How do you typically spend your weekend? Do you and your family shop? Do you go to the movies? Do you attend sporting events? These are all normal leisure activities that many people, including myself, take for granted. But Mrs. Smith* from Flemingsburg, Kentucky, could not participate in these activities. Mrs. Smith spent the majority of her time taking care of her daughter, Anna*, who was 24 years old. Anna was born with Aicardi Syndrome, so she was unable to walk and required a wheelchair for mobility. With no way of feasibly getting her daughter to the car safely, Mrs. Smith had to carry her daughter down the front steps of their home to the car. This made even the simplest errand a daunting task for her. My involvement in local mission work exposed me to the reality of Mrs. Smith’s situation.
I got involved with local mission work about four years ago, when I was finally old enough to go to Kentucky Changers for the first time. Kentucky Changers is an organization that provides home repair and maintenance to those in need. I was about 12 years old and was very excited to finally be a part of this great opportunity. Most of the youth in my church participate in this organization after completing the seventh grade and all, like myself, find it to be an amazing experience. The year I started Kentucky Changers, the job my crew and I received was to paint a house for an older lady who was taking care of her adult son, who was confined to a wheelchair. In the following years, with each new project, I accrued new talents. I learned to pour concrete, construct wheelchair ramps and decks, and install siding for people who were in need. As I was building my own carpentry skills, I was also building other invaluable skills I needed to help others. One of the most important is empathy; empathy is an indispensable skill that enables you to see someone’s situation from their point of view or “put yourself in their shoes.” What I saw is that some of the things that I took for granted were next to impossible for others.

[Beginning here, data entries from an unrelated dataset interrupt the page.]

Lemma crossing_records_passes_witness :
  exists w' t',
    Traffic.process_balise_crossing Fixtures.no_float (fun _ => 0) (fun _ => 0)
      Scenario.run_widget 0 false 4 6 = Some w'
    /\ SimulationWidget.balises w' = SimulationWidget.balises Scenario.run_widget
    /\ (forall i, SimulationWidget.balise_pass_times w' !! i
          = if Traffic.crossed Scenario.run_widget 4 6 i
            then Some (default ((fun _ => 0) i)
                         (SimulationWidget.current_sim_time Scenario.run_widget))
            else SimulationWidget.balise_pass_times Scenario.run_widget !! i)
    /\ (forall j, j <> 0%nat ->
          SimulationWidget.trains w' !! j
          = SimulationWidget.trains Scenario.run_widget !! j)
    /\ SimulationWidget.trains w' !! 0%nat = Some t'
    /\ same_journey Scenario.near_train t'.
Proof.
  apply (crossing_records_passes Fixtures.no_float (fun _ => 0) (fun _ => 0)
           Scenario.run_widget 0 Scenario.near_train 4 6).
  reflexivity.
Defined.

(** X29: a train in a jump crosses no balise: the widget is as before,
    whatever lies between the two positions. *)
Theorem crossing_in_jump (py_float : pyval -> option Q)
    (now_pass now_auth : nat -> SimulationWidget.time)
    (w : SimulationWidget.widget) (k : nat) (old_pos new_pos : Q) :
  Traffic.process_balise_crossing py_float now_pass now_auth w k true
    old_pos new_pos = Some w.
Proof. apply crossing_jump_fold. Qed.


(** * LFU cache (internal/lfu/lfu.go): shallow embedding and verification

    The Go implementation is a doubly linked list of frequency buckets, each
    owning a doubly linked list of entries, plus a [map] from keys to entry
    nodes.  The embedding keeps the pointer structure: nodes live in arenas
    (one per node type), a pointer is [option loc] with [None] for [nil], and
    every method reads and writes fields exactly where the Go code does.  A
    [nil] dereference is the outcome [Panic]; a loop that exhausts its fuel is
    the distinct outcome [Timeout].

    Go's [int] is modelled by [Z].  The only arithmetic on it is [freq + 1]
    and [Size() + 1]; a frequency is bounded by the number of calls made on
    the cache, so machine overflow is out of reach of any run. *)

From Stdlib Require Import ZArith Lia.
From stdpp Require Import gmap list sorting.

From Kentucky Changers was born Generation Changers, a group led by Brother Tony Leiss, pastor of First Baptist Church of Maysville, along with his family and other teens from the area, that carries out additional local mission projects. When I was fourteen years old, I was on a crew with Generation Changers to build a ramp for Mrs. Smith so that she would no longer have to struggle down stairs to carry her daughter to the car. It was unexpectedly cold the day we started to build the ramp for Mrs. Smith. I vividly recall that my hands and feet turned white from the damp cold. The terrible conditions that day would have caused many to give up and come back another day when the weather served them better. But our crew of adults, myself, and some other teenagers persevered. Fortunately, we all stuck with the task, and we completed Mrs. Smith’s ramp to her house in just one day. It made me proud to see what we did even through the horrid conditions.
When Mrs. Smith saw the ramp, her eyes lit up like this construction of wood had suddenly changed everything for her and her daughter, which made all our work worthwhile. In that moment, I wished I had a pause button to capture the feeling you get when you serve someone who cannot repay you. It is an indescribable sensation that is impossible to recreate in any other way than to serve others, but those are just the short-term effects. In the long term, you get a sense of joy and hope that sticks with you and never fades. That is what makes me want to take time out of every summer to do this type of work.

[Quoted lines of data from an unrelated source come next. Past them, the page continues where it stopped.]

(** C4, as amended.  On an invalid command line (an unsupported source
    string: one no rule applies to, an existing file of unsupported
    extension, or a camera prefix not followed by an index [int] reads;
    a malformed resolution: a width or height [int] rejects, or no "x";
    or [--record] without [--resolution]) the script ends before any
    frame is read, sent or shown.  It ends with one diagnostic message
    and exit status 0, except in two cases where an exception goes
    uncaught and no message of the script is printed: the [ValueError]
    of [int] on the camera index, and the [IndexError] of a resolution
    without "x". *)
Theorem invalid_cli_exits_before_any_frame
    (w : world) (a : args) (inputs : list iter_input) :
  Cli.invalid_combination w a = true ->
  existsb Cli.frame_event (trace_of (main w a inputs)) = false /\
  match Cli.ending_of w a with
  | Cli.Diagnostic => exists msg, main w a inputs = (Exit 0, [Print msg])
  | Cli.UncaughtValueError =>
      exists msg, main w a inputs = (Raise (ValueError msg), [])
  | Cli.UncaughtIndexError =>
      exists msg, main w a inputs = (Raise (IndexError msg), [])
  end.
Proof.
  intros H.
  assert (Hmain :
            match Cli.ending_of w a with
            | Cli.Diagnostic => exists msg, main w a inputs = (Exit 0, [Print msg])
            | Cli.UncaughtValueError =>
                exists msg, main w a inputs = (Raise (ValueError msg), [])
            | Cli.UncaughtIndexError =>
                exists msg, main w a inputs = (Raise (IndexError msg), [])
            end).
  { unfold Cli.invalid_combination in H. unfold Cli.ending_of, main, startup.
    destruct (Cli.no_source_rule w (source a)) eqn:Hno.
    { rewrite (resolve_source_no_rule _ _ Hno). eexists. reflexivity. }
    destruct (Cli.unsupported_file w (source a)) eqn:Hun.
    { rewrite (resolve_source_unsupported _ _ Hun). eexists. reflexivity. }
    destruct (Cli.bad_camera_index w (source a)) eqn:Hbad.
    { destruct (resolve_source_bad_camera _ _ Hbad) as [msg ->].
      exists msg. reflexivity. }
    cbn [orb] in H |- *.
    destruct (resolve_source_accepts _ _ Hno Hun Hbad) as [t ->].
    rewrite bind_ret_l.
    destruct (Cli.resolution_without_x (resolution a)) eqn:Hx.
    { destruct (parse_resolution_without_x _ Hx) as [msg ->].
      exists msg. reflexivity. }
    rewrite orb_false_r in H.
    apply orb_true_iff in H. destruct H as [H | H].
    - destruct (resolution a) as [s |] eqn:Hres; [| discriminate].
      rewrite (parse_resolution_malformed _ H). eexists. reflexivity.
    - destruct (record_without_resolution_exits t a H) as [-> [msg Hrec]].
      rewrite bind_ret_l, Hrec. exists msg. reflexivity. }
  split; [| exact Hmain].
  destruct (Cli.ending_of w a); destruct Hmain as [msg ->]; reflexivity.
Qed.

Lemma invalid_cli_exits_before_any_frame_witness :
  (exists msg,
      main Sample.machine (Sample.cli "clip.mp4" None true)
           [Sample.answers (ReqJson (JDict [])) Sample.no_key (30 # 1)]
      = (Exit 0, [Print msg])) /\
  (exists msg,
      main Sample.machine (Sample.cli "usb0" (Some "wide") false) []
      = (Exit 0, [Print msg])) /\
  (exists msg,
      main Sample.machine (Sample.cli "usbcam" None true) []
      = (Raise (ValueError msg), [])) /\
  (exists msg,
      main Sample.machine (Sample.cli "usb0" (Some "640") false) []
      = (Raise (IndexError msg), [])).
Proof.
  split; [| split; [| split]].
  - apply (proj2 (invalid_cli_exits_before_any_frame Sample.machine
                    (Sample.cli "clip.mp4" None true)
                    [Sample.answers (ReqJson (JDict [])) Sample.no_key (30 # 1)]
                    eq_refl)).
  - apply (proj2 (invalid_cli_exits_before_any_frame Sample.machine
                    (Sample.cli "usb0" (Some "wide") false) [] eq_refl)).
  - apply (proj2 (invalid_cli_exits_before_any_frame Sample.machine
                    (Sample.cli "usbcam" None true) [] eq_refl)).
  - apply (proj2 (invalid_cli_exits_before_any_frame Sample.machine
                    (Sample.cli "usb0" (Some "640") false) [] eq_refl)).
Defined.

(** The property as the specification states it asks for a non-zero exit
    status; [--record] without [--resolution] ends with [sys.exit(0)]. *)
Lemma invalid_cli_counterexample :
  let a := Sample.cli "clip.mp4" None true in
  Cli.record_without_resolution a = true /\
  main Sample.machine a [] =
    (Exit 0, [Print "Harap tentukan resolusi untuk merekam video."]) /\
  ~ (exists code, code <> 0 /\ result_of (main Sample.machine a []) = Exit code).
Proof.
  split; [reflexivity |].
  split; [vm_compute; reflexivity |].
  intros [code [Hne H]]. vm_compute in H. injection H as <-. apply Hne. reflexivity.
Qed.

(** ** Drawing the detections *)

Import Wire.

Lemma py_getitem_in_range {E A : Type} (l : list A) (i : Z) (default : A) :
  0 <= i < Z.of_nat (List.length l) ->
  @py_getitem E A l i = ret (nth (Z.to_nat i) l default).
Proof.
  intros [Hlo Hhi]. unfold py_getitem, py_index.
  apply Z.leb_le in Hlo as Hlo'. apply Z.ltb_lt in Hhi as Hhi'.
  rewrite Hlo', Hhi'. cbn [andb].
  assert (Hn : (Z.to_nat i < List.length l)%nat) by lia.
  destruct (nth_error l (Z.to_nat i)) as [x |] eqn:Hx.
  - rewrite (nth_error_nth _ _ default Hx). reflexivity.
  - apply nth_error_None in Hx. lia.
Qed.

Lemma color_idx_in_range (w : world) (classname : json) :
  0 <= Py.mod_ (py_hash w classname) (Z.of_nat (List.length bbox_colors))
    < Z.of_nat (List.length bbox_colors).
Proof. unfold Py.mod_. apply Z.mod_pos_bound. cbn. lia. Qed.

Lemma palette_color_in_palette (w : world) (classname : json) :
  In (palette_color w classname) bbox_colors.
Proof.
  unfold palette_color. apply nth_In.
  pose proof (color_idx_in_range w classname). lia.
Qed.

(** The loop body reads the six fields with their defaults and hands
    them to the drawing code. *)
Lemma draw_detection_dict (cfg : config) (w : world) (acc : list draw_op * Z)
    (d : list (string * json)) :
  draw_detection cfg w acc (JDict d) =
  draw_box cfg w acc
           (field d "xmin" (JInt 0)) (field d "ymin" (JInt 0))
           (field d "xmax" (JInt 0)) (field d "ymax" (JInt 0))
           (field d "class_name" (JStr "unknown"))
           (field d "confidence" (JFloat 0)).
Proof.
  unfold draw_detection, field. cbn [Json.get]. rewrite !bind_ret_l.
  reflexivity.
Qed.

Lemma draw_box_below (cfg : config) (w : world) (acc : list draw_op * Z)
    (xmin ymin xmax ymax classname conf : json) (c : Q) :
  Json.as_number conf = Some c ->
  Qgtb c (cfg_min_thresh cfg) = false ->
  draw_box cfg w acc xmin ymin xmax ymax classname conf = ret acc.
Proof.
  intros Hc Hgt. unfold draw_box. rewrite Hc, Hgt. reflexivity.
Qed.

Lemma draw_box_drawn (cfg : config) (w : world) (acc : list draw_op * Z)
    (x1 y1 x2 y2 : Z) (classname conf : json) (c : Q) :
  Json.as_number conf = Some c ->
  Qgtb c (cfg_min_thresh cfg) = true ->
  drawable w x1 y1 x2 y2 classname conf c = true ->
  draw_box cfg w acc (JInt x1) (JInt y1) (JInt x2) (JInt y2) classname conf =
  ret (fst acc ++ detection_ops w x1 y1 x2 y2 classname c, snd acc + 1).
Proof.
  intros Hc Hgt Hd. unfold drawable in Hd. cbv zeta in Hd.
  apply andb_true_iff in Hd. destruct Hd as [Hd Horg].
  apply andb_true_iff in Hd. destruct Hd as [Hd Hp2y].
  apply andb_true_iff in Hd. destruct Hd as [Hd Hp2x].
  apply andb_true_iff in Hd. destruct Hd as [Hd Hp1y].
  apply andb_true_iff in Hd. destruct Hd as [Hd Hov].
  apply andb_true_iff in Hd. destruct Hd as [Hd Hy2].
  apply andb_true_iff in Hd. destruct Hd as [Hd Hx2].
  apply andb_true_iff in Hd. destruct Hd as [Hd Hy1].
  apply andb_true_iff in Hd. destruct Hd as [Hhash Hx1].
  apply negb_true_iff in Hov.
  unfold draw_box. rewrite Hc, Hgt, Hhash. cbn [negb].
  rewrite (py_getitem_in_range bbox_colors _ (0, 0, 0)
             (color_idx_in_range w classname)).
  rewrite bind_ret_l. cbn [as_pixel]. rewrite Hx1, Hy1, Hx2, Hy2.
  rewrite !bind_ret_l. rewrite Hov. cbv zeta. unfold cv_point. cbn [fst snd].
  rewrite Hx1, Hp1y, Hp2x, Hp2y, Horg. cbn [andb]. rewrite !bind_ret_l.
  reflexivity.
Qed.

(** Above the threshold, values that are not drawable end the script:
    [TypeError] of [hash], [cv2.error] of a drawing call, or
    [OverflowError] of [int]. *)
Lemma draw_box_fails (cfg : config) (w : world) (acc : list draw_op * Z)
    (x1 y1 x2 y2 : Z) (classname conf : json) (c : Q) :
  Json.as_number conf = Some c ->
  Qgtb c (cfg_min_thresh cfg) = true ->
  drawable w x1 y1 x2 y2 classname conf c = false ->
  exists e,
    draw_box cfg w acc (JInt x1) (JInt y1) (JInt x2) (JInt y2) classname conf =
    (Raise e, []).
Proof.
  intros Hc Hgt Hd. unfold drawable in Hd. cbv zeta in Hd.
  unfold draw_box. rewrite Hc, Hgt.
  destruct (Json.hashable classname); cbn [negb]; [| eexists; reflexivity].
  rewrite (py_getitem_in_range bbox_colors _ (0, 0, 0)
             (color_idx_in_range w classname)).
  rewrite bind_ret_l. cbn [as_pixel].
  destruct (in_c_int x1) eqn:Hx1; [rewrite bind_ret_l | eexists; reflexivity].
  destruct (in_c_int y1) eqn:Hy1; [rewrite bind_ret_l | eexists; reflexivity].
  destruct (in_c_int x2) eqn:Hx2; [rewrite bind_ret_l | eexists; reflexivity].
  destruct (in_c_int y2) eqn:Hy2; [rewrite bind_ret_l | eexists; reflexivity].
  destruct (percent_overflows conf); [eexists; reflexivity |].
  cbv zeta. unfold cv_point. cbn [fst snd]. rewrite Hx1. cbn [andb negb] in *.
  match goal with
  | |- context [in_c_int (?a - ?b - 10)] =>
      destruct (in_c_int (a - b - 10));
        [rewrite bind_ret_l | eexists; reflexivity]
  end.
  match goal with
  | |- context [in_c_int (x1 + ?a)] =>
      destruct (in_c_int (x1 + a)); [| eexists; reflexivity]
  end.
  match goal with
  | |- context [in_c_int (?a + ?b - 10)] =>
      destruct (in_c_int (a + b - 10));
        [cbn [andb]; rewrite bind_ret_l | eexists; reflexivity]
  end.
  match goal with
  | |- context [in_c_int (?a - 7)] =>
      destruct (in_c_int (a - 7)); [discriminate Hd | eexists; reflexivity]
  end.
Qed.

Lemma draw_detection_wire (cfg : config) (w : world) (acc : list draw_op * Z)
    (d : Server.detection) :
  passes cfg w d = true ->
  draw_detection cfg w acc (to_json d) =
  ret (if above cfg d then (fst acc ++ box_ops w d, snd acc + 1) else acc).
Proof.
  unfold passes, to_json. intros H. rewrite draw_detection_dict.
  unfold field. cbn [Json.assoc String.eqb Ascii.eqb Bool.eqb].
  destruct (above cfg d) eqn:Ha.
  - apply draw_box_drawn; [reflexivity | exact Ha | exact H].
  - apply (draw_box_below _ _ _ _ _ _ _ _ _ (Server.confidence d));
      [reflexivity | exact Ha].
Qed.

Mrs. Smith then guided Anna to the porch in her wheelchair, but this time, instead of struggling to pick her up, she easily wheeled her down her brand-new wheelchair ramp.

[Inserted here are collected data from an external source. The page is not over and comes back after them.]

(** ** The pause protocol *)

Lemma posix_checked_kill (sig : Z) : posix_kill checked_kill sig.
Proof. intros m thr H. unfold checked_kill. by rewrite H. Qed.





(** ** Failure of [pthread_create] *)

(** C3, at the failing input: [pthread_create] answers [EAGAIN].  The
    call returns [EAGAIN] at once, without [sem_wait] and without a new
    thread, and the attribute object is destroyed; the semaphore of the
    record, made by [sem_init] or [dispatch_semaphore_create], is still
    there after the return. *)
Theorem failed_start_leaves_the_semaphore :
  let after_failure (cfg : config) :=
    run cfg (replicate 14 0%nat) (boot ia0 [UStart k0] [] [EAGAIN]) in
  let leaks (m : machine) :=
    head (trace m) = Some (0%nat, OStartRet k0 EAGAIN None)
    ∧ ((0%nat, OSemWait) ∉ trace m)
    ∧ length (threads m) = 1%nat
    ∧ (call <$> (threads m !! 0%nat)) = Some None
    ∧ (RAttr 0%nat ∉ live m)
    ∧ live m = [RSem 0%nat] in
  leaks (after_failure cfg_linux) ∧ leaks (after_failure cfg_apple).
Proof.
  split; vm_compute; split_and!; try done.
  all: intros Hin;
    repeat (apply elem_of_cons in Hin as [Heq|Hin]; [discriminate Heq|]);
    by apply elem_of_nil in Hin.
Qed.

(** ** The rendezvous *)








(** ** The current task *)

Lemma alter_keeps_current_task
    (f : thread → thread) (i c : nat) (l : list thread) (v : Z) :
  (∃ y, l !! c = Some y ∧ tinygo_task_current y = v) →
  (i ≠ c ∨ ∀ y, tinygo_task_current (f y) = tinygo_task_current y) →
  ∃ y, alter f i l !! c = Some y ∧ tinygo_task_current y = v.
Proof.
  intros (y & Hy & Hv) Hf. destruct (decide (i = c)) as [->|Hne].
  - destruct Hf as [?|Hf]; [done|]. exists (f y).
    rewrite list_lookup_alter_eq, Hy. split; [done|]. by rewrite Hf.
  - exists y. by rewrite list_lookup_alter_ne.
Qed.

(** The [__thread] variable of a thread is written by that thread only. *)
Lemma step_keeps_other_current_task
    (cfg : config) (t c : tid) (cth : thread) (m m' : machine) :
  step cfg t m = Some m' → t ≠ c → threads m !! c = Some cth →
  ∃ cth', threads m' !! c = Some cth'
          ∧ tinygo_task_current cth' = tinygo_task_current cth.
Proof.
  intros Hstep Hne Hc. pose proof (lookup_lt_Some _ _ _ Hc) as Hlt.
  step_cases Hstep th Ht; simpl;
    rewrite ?lookup_app_l by (rewrite ?length_alter; lia);
    repeat (apply alter_keeps_current_task; [|by (left + right)]);
    eauto.
Qed.

(** C2: on a thread made by [tinygo_task_start], from the binding on and
    so all through its entry function, [tinygo_task_current] gives the
    handle that was passed to that call, and every answer it has given
    is that handle.  So the answer is not null, the handle of a task
    being not null (spec section 3), and it is not the handle that
    another thread was started with, each task having a handle of its
    own; and no step of another thread changes the cell. *)
Theorem current_is_the_handle_passed_to_start
    (cfg : config) (m : machine) (c p : tid) (cth : thread) (k : start_args) :
  reachable cfg m →
  threads m !! c = Some cth → origin_of cth = Spawned p k →
  (rank WBind < rank (t_pc cth))%nat →
  tinygo_task_current cth = a_task k
  ∧ (∀ v, (c, OCurrent v) ∈ trace m → v = a_task k)
  ∧ (a_task k ≠ NULL → tinygo_task_current cth ≠ NULL)
  ∧ (∀ c' cth' p' k', threads m !! c' = Some cth' →
       origin_of cth' = Spawned p' k' → a_task k' ≠ a_task k →
       tinygo_task_current cth ≠ a_task k')
  ∧ (∀ t m', t ≠ c → step cfg t m = Some m' →
       ∃ cth', threads m' !! c = Some cth'
               ∧ tinygo_task_current cth' = a_task k).
Proof.
  intros Hr Hc Ho Hrank. pose proof (inv_reachable _ _ Hr) as Hinv.
  assert (tinygo_task_current cth = a_task k) as Hcur.
  { destruct (inv_local _ _ Hinv _ _ Hc) as [_ Hl]. rewrite Ho in Hl.
    destruct Hl as (_ & _ & _ & Hcur & _). simpl in Hrank.
    unfold tinygo_task_current. rewrite Hcur.
    rewrite bool_decide_eq_false_2; [done|lia]. }
  split_and!; try done.
  - intros v Hin. pose proof (inv_answers _ _ Hinv _ _ _ Hin Hc) as Ha.
    by rewrite Ho in Ha.
  - by rewrite Hcur.
  - intros c' cth' p' k' _ _ Hne. by rewrite Hcur.
  - intros t m' Hne Hstep.
    destruct (step_keeps_other_current_task _ _ _ _ _ _ Hstep Hne Hc)
      as (cth' & ? & ?).
    exists cth'. split; [done|congruence].
Qed.

Lemma current_is_the_handle_passed_to_start_witness :
  let m := run cfg_linux (replicate 12 0 ++ replicate 6 1)%nat
             (boot ia0 [UStart k0] [] []) in
  reachable cfg_linux m
  ∧ (t_pc <$> (threads m !! 1%nat)) = Some Running
  ∧ (tinygo_task_current <$> (threads m !! 1%nat)) = Some 55.
Proof.
  intros m.
  assert (reachable cfg_linux m) as Hr by apply reachable_run, reachable_boot.
  split; [exact Hr|]. split; [by vm_compute|].
  destruct (threads m !! 1%nat) as [cth|] eqn:Hc; [|by vm_compute in Hc].
  destruct (current_is_the_handle_passed_to_start cfg_linux m 1%nat 0%nat cth k0
              Hr Hc) as [H _].
  - vm_compute in Hc. by injection Hc as <-.
  - vm_compute in Hc. injection Hc as <-. vm_compute. lia.
  - simpl. by rewrite H.
Defined.

(** C4: on a thread on which no task was ever bound (a thread that this
    file did not start, the main thread before [tinygo_task_init], a
    started thread before its binding) [tinygo_task_current] gives the
    null pointer, the one value by which a [void*] result tells of an
    error, and not something left over; whatever a foreign thread was
    answered so far was null. *)
Theorem current_is_null_when_unbound
    (cfg : config) (m : machine) (t : tid) (th : thread) :
  reachable cfg m → threads m !! t = Some th → unbound th = true →
  tinygo_task_current th = NULL
  ∧ (origin_of th = Foreign → ∀ v, (t, OCurrent v) ∈ trace m → v = NULL).
Proof.
  intros Hr Ht Hu. pose proof (inv_reachable _ _ Hr) as Hinv.
  destruct (inv_local _ _ Hinv _ _ Ht) as [_ Hl].
  split.
  - unfold unbound in Hu. unfold tinygo_task_current.
    destruct (origin_of th).
    + destruct Hl as [_ ->]. by rewrite Hu.
    + tauto.
    + destruct Hl as (_ & _ & _ & -> & _).
      apply bool_decide_eq_true in Hu. simpl in Hu.
      by rewrite bool_decide_eq_true_2.
  - intros Ho v Hin. pose proof (inv_answers _ _ Hinv _ _ _ Hin Ht) as Ha.
    by rewrite Ho in Ha.
Qed.

Lemma current_is_null_when_unbound_witness :
  let m := run cfg_linux [0; 0; 0; 0; 1]%nat
             (boot ia0 [] [[UCurrent; UCurrent]] []) in
  reachable cfg_linux m
  ∧ (unbound <$> (threads m !! 1%nat)) = Some true
  ∧ (1%nat, OCurrent NULL) ∈ trace m
  ∧ (tinygo_task_current <$> (threads m !! 1%nat)) = Some NULL.
Proof.
  intros m.
  assert (reachable cfg_linux m) as Hr by apply reachable_run, reachable_boot.
  split; [exact Hr|]. split; [by vm_compute|].
  split; [vm_compute; apply elem_of_cons; by left|].
  destruct (threads m !! 1%nat) as [th|] eqn:Ht; [|by vm_compute in Ht].
  destruct (current_is_null_when_unbound cfg_linux m 1%nat th Hr Ht) as [H _].
  - vm_compute in Ht. by injection Ht as <-.
  - simpl. by rewrite H.
Defined.

(** ** Reuse of the record after the rendezvous *)

Lemma upd_upd_ne (t p : tid) (f g : thread → thread) (m : machine) :
  t ≠ p → upd t f (upd p g m) = upd p g (upd t f m).
Proof. intros Hne. unfold upd; simpl. f_equal. by apply list_alter_alter_ne. Qed.

Lemma lookup_overwrite_ne (p : tid) (r : state_pass) (m : machine) (t : tid) :
  t ≠ p → threads (overwrite p r m) !! t = threads m !! t.
Proof. intros Hne. simpl. by apply list_lookup_alter_ne. Qed.

Lemma thread_alive_overwrite (p : tid) (r : state_pass) (m : machine) (thr : Z) :
  thread_alive (overwrite p r m) thr = thread_alive m thr.
Proof.
  unfold thread_alive. f_equal. simpl.
  destruct (decide (p = Z.to_nat thr)) as [->|Hne].
  - rewrite list_lookup_alter_eq. by destruct (threads m !! Z.to_nat thr).
  - by rewrite list_lookup_alter_ne.
Qed.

Before I became a part of Kentucky Changers, I really didn’t have a deep sense of what my neighbors went through to perform the simple tasks in life that I took for granted. Being a part of this team has caused me to be more apt to help the people near me, no matter how big or small the problem is, and has helped me understand that we all build the world we want for ourselves and for our neighbors.
Everyone has their own unique story. This is mine. Mother Teresa said, “I alone cannot change the world, but I can cast a stone across the waters to create many ripples.” Not only has my experience changed the world for Mrs. Smith, it changed my perception of the world as well. It has given me the desire to want to continue to build a better world — one person at a time.
*Denotes that names have been changed.
Wyatt Cooper is a 16-year-old junior from Robertson County, Kentucky. He enjoys baseball, basketball, archery, shooting sports, and hunting. Wyatt is active in his church and involved in Kentucky Changers, a local mission organization.